(Saved entries)
● ● ●
(* ===== verification/SmsConv.v ===== *)
(** * GSM 7-bit text conversion (lib/sms/string_conversion.c)

    The two conversion tables, the in-place packing of septets into octets, the
    unpacking, and the two conversions between ISO-8859-15 text and the GSM
    7-bit default alphabet that are built on them. *)

From stdpp Require Import prelude.
From Stdlib Require Import ZArith Lia Btauto.
From S2P Require Import Prelude Digits.

Open Scope Z_scope.

(** ** Data and operations *)

Definition STR_MAX_CHARACTERS : Z := 160.
Definition STR_7BIT_ESCAPE_IND : Z := 0x80.
Definition STR_7BIT_CODE_MASK : Z := 0x7F.
Definition STR_7BIT_ESCAPE_CODE : Z := 0x1B.

(** Text code to septet; bit 7 marks a code of the extension table. *)
Definition ascii_to_7bit_table : list Z := [
  0x20; 0x20; 0x20; 0x20; 0x20; 0x20; 0x20; 0x20; 0x20; 0x20; 0x0A; 0x20; 0x20; 0x0D; 0x20; 0x20;
  0x20; 0x20; 0x20; 0x20; 0x20; 0x20; 0x20; 0x20; 0x20; 0x20; 0x20; 0x20; 0x20; 0x20; 0x20; 0x20;
  0x20; 0x21; 0x22; 0x23; 0x02; 0x25; 0x26; 0x27; 0x28; 0x29; 0x2A; 0x2B; 0x2C; 0x2D; 0x2E; 0x2F;
  0x30; 0x31; 0x32; 0x33; 0x34; 0x35; 0x36; 0x37; 0x38; 0x39; 0x3A; 0x3B; 0x3C; 0x3D; 0x3E; 0x3F;
  0x00; 0x41; 0x42; 0x43; 0x44; 0x45; 0x46; 0x47; 0x48; 0x49; 0x4A; 0x4B; 0x4C; 0x4D; 0x4E; 0x4F;
  0x50; 0x51; 0x52; 0x53; 0x54; 0x55; 0x56; 0x57; 0x58; 0x59; 0x5A; 0xBC; 0xAF; 0xBE; 0x94; 0x11;
  0x27; 0x61; 0x62; 0x63; 0x64; 0x65; 0x66; 0x67; 0x68; 0x69; 0x6A; 0x6B; 0x6C; 0x6D; 0x6E; 0x6F;
  0x70; 0x71; 0x72; 0x73; 0x74; 0x75; 0x76; 0x77; 0x78; 0x79; 0x7A; 0xA8; 0xC0; 0xA9; 0xBD; 0x20;
  0x20; 0x20; 0x20; 0x20; 0x20; 0x20; 0x20; 0x20; 0x20; 0x20; 0x20; 0x20; 0x20; 0x20; 0x20; 0x20;
  0x20; 0x20; 0x20; 0x20; 0x20; 0x20; 0x20; 0x20; 0x20; 0x20; 0x20; 0x20; 0x20; 0x20; 0x20; 0x20;
  0x20; 0x40; 0x63; 0x01; 0xE5; 0x03; 0x53; 0x5F; 0x73; 0x63; 0x20; 0x20; 0x20; 0x2D; 0x20; 0x20;
  0x20; 0x20; 0x20; 0x20; 0x5A; 0x75; 0x0A; 0x20; 0x7A; 0x20; 0x20; 0x20; 0x20; 0x20; 0x59; 0x60;
  0x41; 0x41; 0x41; 0x41; 0x5B; 0x0E; 0x1C; 0x09; 0x45; 0x1F; 0x45; 0x45; 0x49; 0x49; 0x49; 0x49;
  0x44; 0x5D; 0x4F; 0x4F; 0x4F; 0x4F; 0x5C; 0x2A; 0x0B; 0x55; 0x55; 0x55; 0x5E; 0x59; 0x20; 0x1E;
  0x7F; 0x61; 0x61; 0x61; 0x7B; 0x0F; 0x1D; 0x63; 0x04; 0x05; 0x65; 0x65; 0x07; 0x69; 0x69; 0x69;
  0x20; 0x7D; 0x08; 0x6F; 0x6F; 0x6F; 0x7C; 0x2F; 0x0C; 0x06; 0x75; 0x75; 0x7E; 0x79; 0x20; 0x79].
Definition decode_pdu_ud_8bit (g : lib) (p : dparser) (pos : Z) : res (lib * list Z * Z) :=
  let d := pdata p in
  let actual_data_length :=
    u32 (Z.min (buf_size p - payload_pos p) (udl d - udhl d)) in
  c_assert (payload_pos p <=? buf_size p) (
  c_assert (actual_data_length <=? payload_buf_size p) (
  let* data := rd_block (buf p) pos actual_data_length in
  let* out := wr_block (payload p) 0 data in
  Ok (g, out, actual_data_length))).

Definition decode_pdu_deliver_message (g : lib) (p : dparser) (pos : Z)
    : res (lib * list Z * Z) :=
  if alphabet (dcs (pdata p)) =? 0 then decode_pdu_ud_7bit g p pos
  else if alphabet (dcs (pdata p)) =? 1 then decode_pdu_ud_8bit g p pos
  else Err ENOTSUP.

(** ** The parser API and the entry point *)

Definition sms_pdu_deliver_parsers : list (parser_module pdu_deliver_data) := [
  decode_pdu_deliver_smsc;
  decode_pdu_deliver_header;
  decode_pdu_oa_field;
  decode_pdu_pid_field;
  decode_pdu_dcs_field;
  decode_pdu_scts_field;
  decode_pdu_udl_field;
  decode_pdu_udh
].

Definition sms_deliver_get_header (p : dparser) : sms_deliver_header :=
  {| time := timestamp (pdata p); originating_address := oa (pdata p);
     app_port := udh_app_port (pdata p); concatenated := udh_concat (pdata p) |}.

Definition sms_deliver_api : parser_api lib pdu_deliver_data sms_deliver_header :=
  {| data_zero := pdu_deliver_data_zero;
     get_parsers := sms_pdu_deliver_parsers;
     get_decoder := decode_pdu_deliver_message;
     get_header := sms_deliver_get_header |}.

Section Entry.
  Context {HX : Hex2Bin}.

(** Returns the global state, the message structure and the error, if any. A
    block is allocated by [parser_create] and freed by [parser_delete]. *)
Definition sms_deliver_pdu_parse (calloc_ok : bool) (g : lib) (pdu : list Z) (data : sms_data)
    : res (lib * sms_data * option errno) :=
  let with_header (h : sms_deliver_header) (n : Z) (out : list Z) : sms_data :=
    {| sms_data_type := sms_data_type data; sms_header := h; payload_len := n;
       sms_payload := out |} in
  let data0 := with_header deliver_header_zero (payload_len data) (sms_payload data) in
  match parser_create sms_deliver_api calloc_ok with
  | Ok p =>
    let g := set_live_blocks g (live_blocks g + 1) in
    match parser_process_str sms_deliver_api p pdu with
    | Ok p =>
      let h := parser_get_header sms_deliver_api p in
      match parser_get_payload sms_deliver_api g p (sms_payload data)
              SMS_MAX_PAYLOAD_LEN_CHARS with
      | Ok (g, p, n) =>
        Ok (parser_delete g, with_header h n (payload p), None)
      | Err e => Ok (g, with_header h (- errno_num e) (sms_payload data), Some e)
      | Fault => Fault
      | NoFuel => NoFuel
      end
    | Err e => Ok (g, data0, Some e)
    | Fault => Fault
    | NoFuel => NoFuel
    end
  | Err e => Ok (g, data0, Some e)
  | Fault => Fault
  | NoFuel => NoFuel
  end.
(* ===== verification/SmsSubmitSpec.v ===== *)
(** * What sending a message means, and that the encoder does it

    SMS-SUBMIT PDUs as 3GPP TS 23.040 describes them, the commands that send
    them, the way a long text is split, and the theorems that relate the code of
    sms_submit.c to them. *)

From stdpp Require Import prelude strings.
From Stdlib Require Import ZArith Lia.
From S2P Require Import Prelude Digits SmsConv SmsParser SmsDeliver SmsDeliverSpec SmsSubmit.

Open Scope Z_scope.

(** ** Numbers *)

Lemma hex2_pair d1 d2 : digit d1 -> digit d2 -> hex2 (16 * d2 + d1) = [48 + d2; 48 + d1].
Proof.
  intros H1 H2. unfold digit, hex2, hex_digit in *.
  replace ((16 * d2 + d1) / 16) with d2 by (apply Z.div_unique with d1; lia).
  replace ((16 * d2 + d1) mod 16) with d1 by (apply Z.mod_unique with d2; lia).
  destruct (Z.ltb_spec d2 10), (Z.ltb_spec d1 10); (lia || done).
Qed.

Lemma hex2_single d : digit d -> hex2 (0xF0 + d) = [70; 48 + d].
Proof.
  intros Hd. unfold digit, hex2, hex_digit in *.
  replace ((0xF0 + d) / 16) with 15 by (apply Z.div_unique with d; lia).
  replace ((0xF0 + d) mod 16) with d by (apply Z.mod_unique with 15; lia).
  destruct (Z.ltb_spec d 10); (lia || done).
Qed.

(** Exchanging two neighbours in a buffer. *)
Lemma wr_pair e x y x' y' rest i :
  i = zlen e ->
  (let* b := wr (e ++ x :: y :: rest) i x' in wr b (i + 1) y') = Ok (e ++ x' :: y' :: rest) /\
  (let* b := wr (e ++ x :: y :: rest) (i + 1) y' in wr b i x') = Ok (e ++ x' :: y' :: rest).
Proof.
  intros ->. assert (H1 : Z.to_nat (zlen e + 1) = (length e + 1)%nat) by lia.
  split; (rewrite wr_Ok by (rewrite length_app; cbn [length]; lia); cstep;
    rewrite wr_Ok by (rewrite length_insert, length_app; cbn [length]; lia);
    rewrite H1, Nat2Z.id; f_equal;
    rewrite !insert_app_r_alt by lia; rewrite ?Nat.sub_diag;
    by replace (length e + 1 - length e)%nat with 1%nat by lia).
Qed.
● ● ●
> [YOUR TASK]
In how many lines of the data above does the word "then" occur? Only the number is wanted.

> [RESPONSE BOX]
2